(** X4: the call of a tab succeeding.  From any reachable state in which
    the tab waits for [fetch], a response with a status in 200-299 whose
    body parses ends with the result stored and no error, the loading
    flag false, the activation gone, the success badge, and a snapshot
    that reads not loading, that result, no error. *)
Theorem analyzeCart_completes (st : State) (t : Z) (status : N)
    (statusText : jsstring) (r : json) :
  reachable st →
  (t, AwaitingFetch) ∈ suspended st →
  response_ok status = true →
  ∃ st', run [ FetchSettled t (FetchResponse status statusText);
               JsonSettled t (JsonParsed r) ] st = Some st'
    ∧ getAnalysisResult (Some t) st'
      = {| isLoading := false; result := Some r; error := None |}
    ∧ (∀ s, (t, s) ∉ suspended st')
    ∧ badgeText st' !! t = Some badge_success
    ∧ fetched st' = fetched st.
Proof.
  intros Hr Hin Hok.
  destruct (resume_elem t AwaitingFetch (Some AwaitingJson) _ Hin) as [l Hl].
  pose proof Hl as Hl'. apply resume_Some in Hl' as (l1 & l2 & E & ->).
  set (st1 := with_suspended (l1 ++ [(t, AwaitingJson)] ++ l2) st).
  assert (Hs1 : step (FetchSettled t (FetchResponse status statusText)) st = Some st1).
  { simpl. unfold analyzeCart_afterFetch. by rewrite Hok, Hl. }
  assert (Hr1 : reachable st1) by by eapply reachable_step.
  pose proof (reachable_Inv _ Hr1) as HI1.
  assert (Hin1 : (t, AwaitingJson) ∈ suspended st1).
  { simpl. rewrite elem_of_app, elem_of_cons. auto. }
  destruct (resume_elem t AwaitingJson None _ Hin1) as [l' Hl2].
  pose proof Hl2 as Hl2'. apply resume_Some in Hl2' as (k1 & k2 & E1 & ->).
  destruct (suspended_split_fresh _ _ _ _ _ HI1 E1) as (Hfresh & Hmem & _).
  assert (Hload : isLoadingTab st1 t = true).
  { apply (inv_loading _ HI1), Hmem. by left. }
  destruct (inv_cleared _ HI1 _ Hload) as [_ Herr].
  assert (Hnz : t ≠ 0).
  { apply (inv_nonzero _ HI1), Hmem. by left. }
  eexists. split.
  { cbn [run]. rewrite Hs1. cbn [mbind option_bind]. cbn [run step].
    unfold analyzeCart_afterJson. rewrite Hl2. reflexivity. }
  split_and!.
  - unfold getAnalysisResult. rewrite truthyTab_nonzero by done.
    rewrite isLoadingTab_success. destruct (decide (t = t)); [|done]. simpl.
    change (analysisErrors st !! t) with (analysisErrors st1 !! t).
    by rewrite lookup_insert_eq, Herr.
  - intros s Hs. apply Hfresh. simpl in Hs. apply list_elem_of_fmap. by exists (t, s).
  - simpl. apply lookup_insert_eq.
  - done.
Qed.

Lemma analyzeCart_completes_witness :
  ∃ st', run [ FetchSettled 7 (FetchResponse 200 (str "OK"));
               JsonSettled 7 (JsonParsed sample_result) ] requesting7 = Some st'
    ∧ getAnalysisResult (Some 7) st'
      = {| isLoading := false; result := Some sample_result; error := None |}.
Proof.
  destruct (analyzeCart_completes requesting7 7 200 (str "OK") sample_result)
    as (st' & H1 & H2 & _).
  - exact requesting7_reachable.
  - simpl. apply list_elem_of_singleton. reflexivity.
  - reflexivity.
  - exists st'. split; [exact H1 | exact H2].
Defined.
(** * RedshiftConnector: a shallow embedding of [connector/rs_connect.py]

    The connector is a thin wrapper around a relational client: pure
    clause builders that concatenate SQL text, and methods that hand the
    text and the bind values to a cursor.  The clause builders are
    embedded as functions on [string]; the methods as computations in a
    small state-and-exception monad over the connector object, the
    sessions and cursors of the client library, and the printed output.
    The database server, the secret store and [json.loads] are external:
    they are parameters of the development. *)

From Stdlib Require Import ZArith List String Ascii Bool Lia DecimalString.
From stdpp Require Import base list.
Import ListNotations.
Local Open Scope string_scope.
Local Open Scope Z_scope.

(** ** Python values *)

Set Warnings "-register-all".

(** The values that travel through the connector: bind parameters, cells
    of result rows, credentials, returned objects.  [PRealDictRow] is the
    row type of psycopg2's [RealDictCursor], a mapping keyed by column
    name; [PDict] is a plain [dict].  Both keep insertion order. *)
Inductive pyval : Type :=
| PNone
| PBool (b : bool)
| PInt (z : Z)
| PStr (s : string)
| PList (l : list pyval)
| PTuple (l : list pyval)
| PDict (d : list (string * pyval))
| PRealDictRow (d : list (string * pyval)).

(** A [dict] with string keys, in insertion order. *)
Definition dict : Type := list (string * pyval).

Definition keys (d : dict) : list string := map fst d.
Definition values (d : dict) : list pyval := map snd d.

Fixpoint dict_get (d : dict) (k : string) : option pyval :=
  match d with
  | [] => None
  | (k', v) :: d' => if String.eqb k' k then Some v else dict_get d' k
  end.

(** [d[k] = v] on an insertion-ordered dict: an existing key keeps its
    position and takes the new value, a new key goes last. *)
Fixpoint dict_set (d : dict) (k : string) (v : pyval) : dict :=
  match d with
  | [] => [(k, v)]
  | (k', v') :: d' =>
      if String.eqb k' k then (k', v) :: d' else (k', v') :: dict_set d' k v
  end.

(** [dict(items)]: later items overwrite earlier ones. *)
Definition dict_of_items (items : list (string * pyval)) : dict :=
  fold_left (fun d kv => dict_set d (fst kv) (snd kv)) items [].

(** Python truthiness, [bool(v)]. *)
Definition truthy (v : pyval) : bool :=
  match v with
  | PNone => false
  | PBool b => b
  | PInt z => negb (z =? 0)
  | PStr s => negb (String.eqb s "")
  | PList l | PTuple l => match l with [] => false | _ => true end
  | PDict d | PRealDictRow d => match d with [] => false | _ => true end
  end.

(** [a or b]: the first operand when it is truthy, else the second. *)
Definition py_or (a b : pyval) : pyval := if truthy a then a else b.

(** [v == s] for a string literal [s]. *)
Definition eq_str (v : pyval) (s : string) : bool :=
  match v with PStr s' => String.eqb s' s | _ => false end.

(** A row is a mapping keyed by column name (a [dict] or a
    [RealDictRow]), as opposed to a positional tuple. *)
Definition is_mapping (v : pyval) : bool :=
  match v with PDict _ | PRealDictRow _ => true | _ => false end.

Definition is_tuple (v : pyval) : bool :=
  match v with PTuple _ => true | _ => false end.

(** ** Strings *)

(** [sep.join(l)]. *)
Definition join (sep : string) (l : list string) : string := String.concat sep l.

(** ["%d" % n] for an integer [n]. *)
Definition fmt_d (n : Z) : string := NilZero.string_of_int (Z.to_int n).

(** [s.rstrip(c)] for a one-character [c]: drop every trailing [c]. *)
Fixpoint rstrip (c : ascii) (s : string) : string :=
  match s with
  | EmptyString => EmptyString
  | String a s' =>
      match rstrip c s' with
      | EmptyString => if Ascii.eqb a c then EmptyString else String a EmptyString
      | r => String a r
      end
  end.

(** [s.split(c)] for a one-character separator. *)
Fixpoint split (c : ascii) (s : string) : list string :=
  match s with
  | EmptyString => [EmptyString]
  | String a s' =>
      if Ascii.eqb a c then EmptyString :: split c s'
      else
        match split c s' with
        | w :: ws => String a w :: ws
        | [] => [String a EmptyString]
        end
  end.

(** [c in s]. *)
Fixpoint has_char (c : ascii) (s : string) : bool :=
  match s with
  | EmptyString => false
  | String a s' => Ascii.eqb a c || has_char c s'
  end.

Definition comma : ascii := ","%char.
Definition dquote : string := String (ascii_of_nat 34) EmptyString.

(** [rows[start:]] on a list: a negative start counts from the end, and
    the start is clamped to the list. *)
Definition slice_from {A} (l : list A) (start : Z) : list A :=
  let len := Z.of_nat (length l) in
  let s := if start <? 0 then Z.max 0 (start + len) else Z.min start len in
  skipn (Z.to_nat s) l.

(** ** Module constants *)

(** [DTYPES[tag]]; [None] stands for the [KeyError] of a missing key. *)
Definition DTYPES (tag : string) : option string :=
  if String.eqb tag "string" then Some "VARCHAR(256)"
  else if String.eqb tag "int" then Some "INTEGER"
  else if String.eqb tag "integer" then Some "INTEGER"
  else if String.eqb tag "double" then Some "NUMERIC(18,0)"
  else None.

Definition RESERVED_KEYWORDS : list string := ["year"].

Definition in_strs (s : string) (l : list string) : bool :=
  existsb (String.eqb s) l.

(** ** Arguments of the query methods *)

(** The [where] tuple: a parameterized predicate, followed by the
    remaining items of the tuple; [("id=%s", [1])] has one remaining
    item, the list of bind values.  [None] is [option]'s [None]; the
    empty tuple is falsy like [None] and takes the same branches. *)
Record where_t : Type := Where { w_pred : string; w_rest : list (list pyval) }.

Definition where_len (w : where_t) : nat := S (length (w_rest w)).

(** [where[1]]. *)
Definition where_1 (w : where_t) : option (list pyval) := head (w_rest w).

(** The [cols] argument of [retrieve]: a string or a list of strings. *)
Inductive cols_t : Type :=
| ColsStr (s : string)
| ColsList (l : list string).

(** ** Clause builders *)

Definition _format_insert (data : dict) : string * string :=
  (join "," (keys data), join "," (map (fun _ => "%s") data)).

Definition _format_update (data : dict) : string :=
  join "=%s," (keys data) ++ "=%s".

Definition _where (where_ : option where_t) : string :=
  match where_ with
  | Some w => " WHERE " ++ w_pred w
  | None => ""
  end.

(** [order] is a sequence of strings: the column, then the direction. *)
Definition _order (order : option (list string)) : string :=
  match order with
  | Some (col :: rest) =>
      " ORDER BY " ++ col ++
      match rest with
      | dir :: _ => " " ++ dir
      | [] => ""
      end
  | _ => ""
  end.

Definition _limit (limit : option Z) : string :=
  match limit with
  | Some n => if truthy (PInt n) then " LIMIT " ++ fmt_d n else ""
  | None => ""
  end.

Definition _offset (offset : option Z) : string :=
  match offset with
  | Some n => if truthy (PInt n) then " OFFSET " ++ fmt_d n else ""
  | None => ""
  end.

Definition _returning (returning : option string) : string :=
  match returning with
  | Some r => if truthy (PStr r) then " RETURNING " ++ r else ""
  | None => ""
  end.

Definition _select (table cols : string) (where_ : option where_t)
    (order : option (list string)) (limit offset : option Z) : string :=
  "SELECT " ++ cols ++ " FROM " ++ table
  ++ _where where_ ++ _order order ++ _limit limit ++ _offset offset.


(** ** Exceptions *)

Inductive exn : Type :=
| ClientError (code msg : string)
    (* botocore's ClientError: [e.response["Error"]["Code"]] and [str(e)] *)
| BotoCoreError (msg : string)
    (* a botocore error that is not a ClientError (no endpoint, no credentials) *)
| JSONDecodeError (msg : string)
| AssertionError
| KeyError (key : string)
| TypeError (msg : string)
| AttributeError (msg : string)
| DatabaseError (msg : string)      (* psycopg2: an error answered by the server *)
| InterfaceError (msg : string)     (* psycopg2: cursor or connection already closed *)
| ProgrammingError (msg : string).  (* psycopg2: no results to fetch *)

(** [str(e)]. *)
Definition str_exn (e : exn) : string :=
  match e with
  | ClientError _ msg | BotoCoreError msg | JSONDecodeError msg | TypeError msg
  | AttributeError msg | DatabaseError msg | InterfaceError msg
  | ProgrammingError msg => msg
  | AssertionError => ""
  | KeyError k => "'" ++ k ++ "'"
  end.

(** ** The client library and the outside world *)

(** What the server answers to a statement: the rows of the result set,
    each a list of (column name, value) in select-list order, or no
    result set at all; and the affected-row count. *)
Record qresult : Type := QResult {
  q_rows : option (list (list (string * pyval)));
  q_rowcount : Z
}.

Definition stmt : Type := (string * option (list pyval))%type.

(** A psycopg2 connection. *)
Record Session : Type := MkSession {
  s_database : string;
  s_host : pyval;
  s_port : pyval;
  s_user : pyval;
  s_password : pyval;
  s_autocommit : bool;
  s_closed : bool;
  s_pending : list stmt;     (* executed in the open transaction *)
  s_durable : list stmt      (* committed *)
}.

Inductive cursor_factory : Type := PlainCursor | RealDictCursor.

(** A psycopg2 cursor; [cur_rows] is what remains to be fetched. *)
Record Cursor : Type := MkCursor {
  cur_conn : nat;
  cur_factory : cursor_factory;
  cur_closed : bool;
  cur_rows : option (list (list (string * pyval)));
  cur_rowcount : Z
}.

REQUIREMENT: Beginning at the first line above, repeat exactly until the line containing "flag false, the", which is included.

ANSWER TO THE PROBLEM:
(** X4: the call of a tab succeeding.  From any reachable state in which
    the tab waits for [fetch], a response with a status in 200-299 whose
    body parses ends with the result stored and no error, the loading
    flag false, the activation gone, the success badge, and a snapshot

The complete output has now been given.